Feed management has taken center stage on my farm. Record-high feed prices have forced us to evaluate the returns generated from each item we feed. Feed-formulation strategies that have been in place for years are under review and alternative programs with a potentially higher net return are being implemented. And, we now strive to feed a diet much closer to recommended requirements, with a more realistic expectation of milk yield as defined by our management and environment.

Our greatest opportunity is to produce more cost-effective forages from the land base we control. Triple-cropping has been the norm, and we are now looking to produce some corn for grain, too. This change will increase our efficiency. But we will also need to pay more attention to fertilizer requirements and better utilize manure nutrients to offset the high cost of purchased fertilizer for all of our crops.

Repairs for the dairy, employee housing, and equipment is another area receiving a thorough review. This has led us to evaluate our equipment and make decisions about the cost of replacement versus repair. Equipment repairs done on farm have been very cost-effective and reduced our downtime, but when repairs do not increase or maintain an item’s value, replacement may be the solution.

Labor cost is another area being explored. As positions become vacant, we have expanded the duties of existing employees and increased their wages. In some cases, we have found that it is more cost-effective to increase wages slightly for expanded duties than to maintain a separate person.
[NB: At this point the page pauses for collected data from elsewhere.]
(** The digits of an [int] literal after its sign: decimal digits, with
    single underscores between them. *)
Fixpoint digits_value (s : pystr) (acc : Z) (after_digit : bool)
  : option Z :=
  match s with
  | [] => if after_digit then Some acc else None
  | c :: s' =>
      if is_ascii_digit c
      then digits_value s' (acc * 10 + Z.of_N (c - 48))%Z true
      else if (c =? 95)%N && after_digit
      then match s' with
           | d :: _ => if is_ascii_digit d then digits_value s' acc false
                       else None
           | [] => None
           end
      else None
  end.

(** [int(s)] on ASCII text: white space around the literal is dropped, a
    sign may come first, and (CPython 3.11 and later) a literal of more
    than 4300 digits is refused. *)
Definition ascii_int (s : pystr) : option Z :=
  let s := strip s in
  if (4300 <? length (filter is_ascii_digit s))%nat then None
  else match s with
       | 45%N :: ds => option_map Z.opp (digits_value ds 0 false)
       | 43%N :: ds => digits_value ds 0 false
       | _ => digits_value s 0 false
       end.

(** The builtins restricted to ASCII text and to scalar values, where they
    need no table: what the worked examples below run with. On other text
    [ascii_builtins] leaves letters as they are and reads no number. *)
Definition ascii_builtins : Builtins := {|
  str_lower := map (fun c => if ((65 <=? c) && (c <=? 90))%N
                             then (c + 32)%N else c);
  py_str := fun v =>
    match v with
    | PStr s => s
    | PNone => u "None"
    | PBool true => u "True"
    | PBool false => u "False"
    | PInt z => str_of_int z
    | PList _ => u "[...]"
    | PDict _ => u "{...}"
    | PObject c => u "<" ++ c ++ u " object>"
    end;
  py_int := ascii_int;
  str_isnumeric := fun s =>
    match s with
    | [] => false
    | _ => forallb is_ascii_digit s
    end;
  (* the quotient, rounded to the nearest float, is beyond the largest *)
  truediv_overflows := fun n d =>
    (Z.abs d * (2 ^ 1024 - 2 ^ 970) <=? Z.abs n)%Z
|}.

(* ------------------------------------------------------------------ *)
(** ** The protocol object of one connection *)

Module TurboProtocol.

Record t : Type := {
  _id : Z;
  delimiter : bytes;
  _delimiter_found : bool
}.

Definition LF : bytes := [x0a].
Definition CRLF : bytes := [x0d; x0a].

(** [__init__] then [connectionMade] with the factory's counter. *)
Definition connectionMade (conn_id : Z) : t :=
  {| _id := conn_id; delimiter := LF; _delimiter_found := false |}.

(** What [lineReceived] asks of the rest of the server. *)
Inductive action : Type :=
| Dropped                                  (* undecodable line: logged *)
| LoseConnection                           (* [exit] *)
| Start (cmd args : pystr) (the_id : Z).   (* a [CommandRunner] is started *)

Definition ends_with_cr (line : pystr) : bool :=
  match rev line with
  | c :: _ => N.eqb c 13
  | [] => false
  end.

Definition lineReceived (py : Builtins) (self : t) (line : bytes)
  : t * action :=
  match Utf8.decode line with
  | None => (self, Dropped)
  | Some line =>
      let self :=
        if negb (_delimiter_found self) then
          {| _id := _id self;
             delimiter := if ends_with_cr line then CRLF else delimiter self;
             _delimiter_found := true |}
        else self in
      let line := strip line in
      if startswith (u "exit") line then (self, LoseConnection)
      else
        let '(cmd, rest) := split1 32 line in
        let args := match rest with Some a => a | None => [] end in
        (self, Start (str_lower py cmd) args (_id self))
  end.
And, unfortunately, the lack of a workable immigration policy still hangs over our industry.

Higher cattle prices and the inability to use rbST in our area have refocused our priorities. Cattle are just too expensive to be wasted! As a veterinarian, I generally took a more product and procedure approach to preventing animal-health issues. Now, I look more to hygiene, housing and environment, employee training, and grouping strategies to manage health issues and help reduce cull rates.

Looking forward           

I don’t feel defeated, only challenged by these changes. Many of you also have made changes as your circumstances and business plan have dictated. New and larger housing systems, radio-frequency identification systems, improved automation for milking systems, sexed semen, and methane digesters are just a few of the exciting and expensive technologies entering our industry.

It used to be the first thing I looked at when I arrived at the dairy was milk weights and hospital sheets from the previous night. But now, I find myself looking at the overnight trade results on the Chicago Board of Trade, the price of oil from the day before, and other international commodity reports.

It is a different game now. Just milking and feeding the cows is not enough. There is too much money to be made or lost through the decisions we make about operational inputs. My crystal ball has probably always been broken, but I did feel secure in the knowledge that I had some basic insights for what it took to run the dairy for the coming year. Maybe my crystal ball just needs some polish so that I can see all of the new and challenging opportunities that lie ahead.

This will be my last column for Dairy Herd Management. While I have really enjoyed doing this column, I have decided to hang up my writing hat for awhile and maybe find a little more time to go fishing.

Paul Johnson is a veterinarian and dairy producer in Climax, Ga.